(Dataset entries)
Lemma run_hasClicked evs : forall s,
  hasClicked (run totalVideos evs s) = hasClicked s || (0 <? clicks evs).
Proof.
  induction evs as [| e evs IH]; intro s; cbn [run].
  - unfold clicks; cbn. rewrite orb_false_r; reflexivity.
  - rewrite IH; destruct e.
    + rewrite click_hasClicked; cbn [orb].
      unfold clicks; cbn [filter isClick List.length].
      symmetry; rewrite orb_true_iff; right; apply Z.ltb_lt; lia.
    + rewrite load_hasClicked; reflexivity.
Qed.

End CarouselLaws.

Section TransitionFacts.

Import HeroTransition.

Variable totalVideos : Z.

Lemma transitionOnEvent_load s :
  transitionOnEvent totalVideos VideoLoaded s = [].
Proof.
  unfold transitionOnEvent, transitionOnCommit, Js.strictEq; cbn [handler].
  change (commit totalVideos s (handleVideoLoad s))
    with (dispatch totalVideos VideoLoaded s).
  rewrite load_currentIndex.
  change (currentIndex (handleVideoLoad s)) with (currentIndex s).
  rewrite Z.eqb_refl; reflexivity.
Qed.

Lemma transitionOnEvent_click s :
  transitionOnEvent totalVideos MiniVdClick s
  = if currentIndex s =? previewIndex totalVideos (currentIndex s)
    then []
    else [SetNextVideoVisible; ToNextVideoFullSize; FromCurrentVideoScale0].
Proof.
  unfold transitionOnEvent, transitionOnCommit, Js.strictEq; cbn [handler].
  change (commit totalVideos s (handleMiniVdClick totalVideos s))
    with (dispatch totalVideos MiniVdClick s).
  rewrite click_currentIndex.
  change (currentIndex (handleMiniVdClick totalVideos s))
    with (previewIndex totalVideos (currentIndex s)).
  rewrite Z.eqb_refl, app_nil_r.
  destruct (_ =? _); reflexivity.
Qed.

End TransitionFacts.


(** X1: the state of the mounted carousel after any sequence of clicks
    and load signals, in closed form: the clip is the number of clicks
    counted round the cycle, [hasClicked] says whether there was a click,
    the loading flag whether fewer than [totalVideos - 1] signals came, and
    the counter is the number of signals.  Clicks do not touch the loading
    cells, load signals do not touch the carousel. *)
Theorem session_closed_form (totalVideos : Z) (evs : list event) :
  1 <= totalVideos ->
  run totalVideos evs (mount totalVideos)
  = {| currentIndex := clicks evs mod totalVideos + 1;
       hasClicked := 0 <? clicks evs;
       loading := loads evs <? totalVideos - 1;
       loadedVideos := loads evs |}.
Proof.
  intro Hpos.
  assert (Hidx : currentIndex (mount totalVideos) = 1)
    by (unfold mount; rewrite loadingEffect_currentIndex; reflexivity).
  apply HeroState_eta; cbn [currentIndex hasClicked loading loadedVideos].
  - rewrite run_currentIndex, Hidx by (unfold validIndex; lia).
    f_equal; f_equal; lia.
  - rewrite run_hasClicked.
    unfold mount; rewrite loadingEffect_hasClicked; reflexivity.
  - apply session_loading, Hpos.
  - rewrite run_loadedVideos.
    unfold mount; rewrite loadingEffect_loadedVideos; reflexivity.
Qed.

Lemma session_closed_form_witness :
  let evs := [VideoLoaded; MiniVdClick; VideoLoaded; MiniVdClick; MiniVdClick;
              VideoLoaded; MiniVdClick; MiniVdClick; VideoLoaded] in
  run 4 evs (mount 4)
  = {| currentIndex := clicks evs mod 4 + 1;
       hasClicked := 0 <? clicks evs;
       loading := loads evs <? 4 - 1;
       loadedVideos := loads evs |}.
Proof.
  apply (session_closed_form 4); lia.
Defined.

(** X2: the order in which clicks and load signals arrive does not
    matter: two sequences with the same events in any order lead from a
    state to the same state. *)
Theorem run_order_irrelevant
    (totalVideos : Z) (evs evs' : list event) (s : HeroState) :
  Permutation evs evs' ->
  run totalVideos evs s = run totalVideos evs' s.
Proof.
  intro Hperm; revert s.
  induction Hperm as [| e l l' _ IH | e1 e2 l | l l' l'' _ IH1 _ IH2]; intro s.
  - reflexivity.
  - cbn [run]; apply IH.
  - cbn [run]; rewrite dispatch_commute; reflexivity.
  - rewrite IH1; apply IH2.
Qed.

Lemma run_order_irrelevant_witness :
  run 4 [MiniVdClick; VideoLoaded; VideoLoaded; MiniVdClick] (mount 4)
  = run 4 [VideoLoaded; MiniVdClick; MiniVdClick; VideoLoaded] (mount 4).
Proof.
  apply (run_order_irrelevant 4).
  apply (perm_trans (l' := [VideoLoaded; MiniVdClick; VideoLoaded; MiniVdClick])).
  - apply perm_swap.
  - apply perm_skip, perm_skip, perm_swap.
Defined.

(** X3: with at least two clips and a valid index, every click makes the
    three calls of the transition animation, in order, and no load signal
    makes any: the log of a run is that of its clicks. *)
Theorem transitions_follow_clicks
    (totalVideos : Z) (evs : list event) (s : HeroState) :
  2 <= totalVideos ->
  validIndex totalVideos (currentIndex s) ->
  HeroTransition.transitionLog totalVideos evs s
  = map (fun e =>
           if isClick e
           then [HeroTransition.SetNextVideoVisible;
                 HeroTransition.ToNextVideoFullSize;
                 HeroTransition.FromCurrentVideoScale0]
           else [])
        evs.
Proof.
  intros Htwo; revert s.
  induction evs as [| e evs IH]; intros s Hs; cbn [HeroTransition.transitionLog map].
  - reflexivity.
  - rewrite IH by (apply dispatch_valid; [lia | exact Hs]).
    f_equal; destruct e; cbn [isClick].
    + rewrite transitionOnEvent_click.
      rewrite previewIndex_cases by (lia || exact Hs).
      destruct Hs as [Hlo Hhi].
      destruct (Z.eqb_spec (currentIndex s) totalVideos) as [E | N].
      * destruct (Z.eqb_spec (currentIndex s) 1); [lia | reflexivity].
      * destruct (Z.eqb_spec (currentIndex s) (currentIndex s + 1));
          [lia | reflexivity].
    + apply transitionOnEvent_load.
Qed.

Lemma transitions_follow_clicks_witness :
  HeroTransition.transitionLog 4 [VideoLoaded; MiniVdClick; MiniVdClick] (mount 4)
  = map (fun e =>
           if isClick e
           then [HeroTransition.SetNextVideoVisible;
                 HeroTransition.ToNextVideoFullSize;
                 HeroTransition.FromCurrentVideoScale0]
           else [])
        [VideoLoaded; MiniVdClick; MiniVdClick].
Proof.
  apply (transitions_follow_clicks 4 [VideoLoaded; MiniVdClick; MiniVdClick] (mount 4)).
  - lia.
  - unfold validIndex; simpl; lia.
Defined.

(** X4: a carousel of a single clip never animates: nothing on mount,
    and no click or load signal makes any call of the transition, because a
    click leaves [currentIndex], the dependency of the effect, at 1. *)
Theorem single_clip_never_animates (evs : list event) :
  HeroTransition.transitionOnMount = []
  /\ List.concat (HeroTransition.transitionLog 1 evs (mount 1)) = [].
Proof.
  split; [reflexivity |].
  assert (Hgen : forall s, currentIndex s = 1 ->
            List.concat (HeroTransition.transitionLog 1 evs s) = []).
  { induction evs as [| e evs IH]; intros s Hs;
      cbn [HeroTransition.transitionLog List.concat].
    - reflexivity.
    - rewrite IH.
      + rewrite app_nil_r; destruct e.
        * rewrite transitionOnEvent_click, Hs; reflexivity.
        * apply transitionOnEvent_load.
      + destruct e.
        * rewrite click_currentIndex, Hs; reflexivity.
        * rewrite load_currentIndex; exact Hs. }
  apply Hgen; reflexivity.
Qed.

(** X5: with at least two clips and a valid index, the mini preview never
    shows the clip of the transition element nor the clip of the
    background element. *)
Theorem preview_shows_another_clip (totalVideos : Z) (s : HeroState) :
  2 <= totalVideos ->
  validIndex totalVideos (currentIndex s) ->
  currentVideoSrc (render totalVideos s) <> nextVideoSrc (render totalVideos s)
  /\ currentVideoSrc (render totalVideos s) <> backgroundSrc (render totalVideos s).
Proof.
  intros Htwo Hs.
  cbn [render currentVideoSrc nextVideoSrc backgroundSrc].
  change (Js.rem (currentIndex s) totalVideos + 1)
    with (previewIndex totalVideos (currentIndex s)).
  rewrite previewIndex_cases by (lia || exact Hs).
  destruct Hs as [Hlo Hhi]; unfold Js.strictEq.
  split; intro Same; apply getVideoSrc_inj in Same; revert Same;
    destruct (Z.eqb_spec (currentIndex s) totalVideos);
    try destruct (Z.eqb_spec (currentIndex s) (totalVideos - 1)); lia.
Qed.

Lemma preview_shows_another_clip_witness :
  let s := run 4 [MiniVdClick; MiniVdClick] (mount 4) in
  currentVideoSrc (render 4 s) <> nextVideoSrc (render 4 s)
  /\ currentVideoSrc (render 4 s) <> backgroundSrc (render 4 s).
Proof.
  apply (preview_shows_another_clip 4 (run 4 [MiniVdClick; MiniVdClick] (mount 4))).
  - lia.
  - unfold validIndex; simpl; lia.
Defined.

(** X6: two indices have the same locator only if they are the same
    index. *)
Theorem getVideoSrc_injective (i j : Z) :
  getVideoSrc i = getVideoSrc j <-> i = j.
Proof.
  split.
  - apply getVideoSrc_inj.
  - intros ->; reflexivity.
Qed.

(** X7: unless there are exactly two clips, the background element never
    shows clip [totalVideos - 1]: at that index it shows clip 1, and at
    every other index it shows the clip of that index. *)
Theorem background_skips_one_clip (totalVideos : Z) (s : HeroState) :
  totalVideos <> 2 ->
  backgroundSrc (render totalVideos s) <> getVideoSrc (totalVideos - 1).
Proof.
  intros Hne Same.
  cbn [render backgroundSrc] in Same; unfold Js.strictEq in Same.
  apply getVideoSrc_inj in Same.
  destruct (Z.eqb_spec (currentIndex s) (totalVideos - 1)); lia.
Qed.

Lemma background_skips_one_clip_witness :
  backgroundSrc (render 4 (run 4 [MiniVdClick; MiniVdClick] (mount 4)))
  <> getVideoSrc (4 - 1).
Proof.
  apply (background_skips_one_clip 4); lia.
Defined.

(** ** The navigation bar *)

Section NavBarFacts.

Import NavBar.

Lemma strictEq_spec a b : reflect (a == b)%Q (strictEq a b).
Proof.
  unfold strictEq; destruct (Qeq_bool a b) eqn:E; constructor.
  - apply Qeq_bool_iff, E.
  - apply Qeq_bool_neq, E.
Qed.

Lemma gt_spec a b : reflect (b < a)%Q (gt a b).
Proof.
  unfold gt; destruct (Qle_bool a b) eqn:E; constructor.
  - apply Qle_not_lt, Qle_bool_iff, E.
  - apply Qnot_le_lt; intro H; apply Qle_bool_iff in H; congruence.
Qed.

Lemma lt_spec a b : reflect (a < b)%Q (lt a b).
Proof. exact (gt_spec b a). Qed.

Lemma strictEq_refl a : strictEq a a = true.
Proof. apply Qeq_bool_refl. Qed.

Lemma gt_irrefl a : gt a a = false.
Proof. destruct (gt_spec a a) as [H | _]; [lra | reflexivity]. Qed.

Lemma lt_irrefl a : lt a a = false.
Proof. apply gt_irrefl. Qed.

Lemma sameState_refl s : sameState s s = true.
Proof.
  unfold sameState; rewrite !Bool.eqb_reflx, !strictEq_refl; reflexivity.
Qed.

(** The state the scroll effect asks for does not depend on the elements. *)
Lemma scrollEffect_state s d :
  fst (scrollEffect s s d)
  = setLastScrollY (currentScrollY s)
      (if strictEq (currentScrollY s) 0 then setIsNavVisible true s
       else if gt (currentScrollY s) (lastScrollY s) then setIsNavVisible false s
       else if lt (currentScrollY s) (lastScrollY s) then setIsNavVisible true s
       else s).
Proof.
  unfold scrollEffect.
  destruct (strictEq _ 0); [reflexivity |].
  destruct (gt _ _); [reflexivity |].
  destruct (lt _ _); reflexivity.
Qed.

Lemma scrollEffect_dom s d :
  snd (scrollEffect s s d)
  = if strictEq (currentScrollY s) 0 then classListRemove d
    else if gt (currentScrollY s) (lastScrollY s) then classListAdd d
    else if lt (currentScrollY s) (lastScrollY s) then classListAdd d
    else d.
Proof.
  unfold scrollEffect.
  destruct (strictEq _ 0); [reflexivity |].
  destruct (gt _ _); [reflexivity |].
  destruct (lt _ _); reflexivity.
Qed.

(** Once [lastScrollY] holds the current offset, and the bar is shown if
    that offset is the top, the scroll effect asks for no change. *)
Lemma scrollEffect_fixed s d :
  lastScrollY s = currentScrollY s ->
  (strictEq (currentScrollY s) 0 = true -> isNavVisible s = true) ->
  fst (scrollEffect s s d) = s.
Proof.
  intros Hlast Htop; rewrite scrollEffect_state, Hlast, gt_irrefl, lt_irrefl.
  destruct s as [ap ia vis last cur]; cbn in *; subst last.
  destruct (strictEq cur 0); cbn; [rewrite Htop by reflexivity |]; reflexivity.
Qed.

--- WHAT TO PRODUCE ---
Could you transcribe the entries exactly, from the first line through the line containing "- rewrite IH; destruct e.", and give nothing more?

--- RESPONSE TO THIS EXERCISE ---
Lemma run_hasClicked evs : forall s,
  hasClicked (run totalVideos evs s) = hasClicked s || (0 <? clicks evs).
Proof.
  induction evs as [| e evs IH]; intro s; cbn [run].
  - unfold clicks; cbn. rewrite orb_false_r; reflexivity.
  - rewrite IH; destruct e.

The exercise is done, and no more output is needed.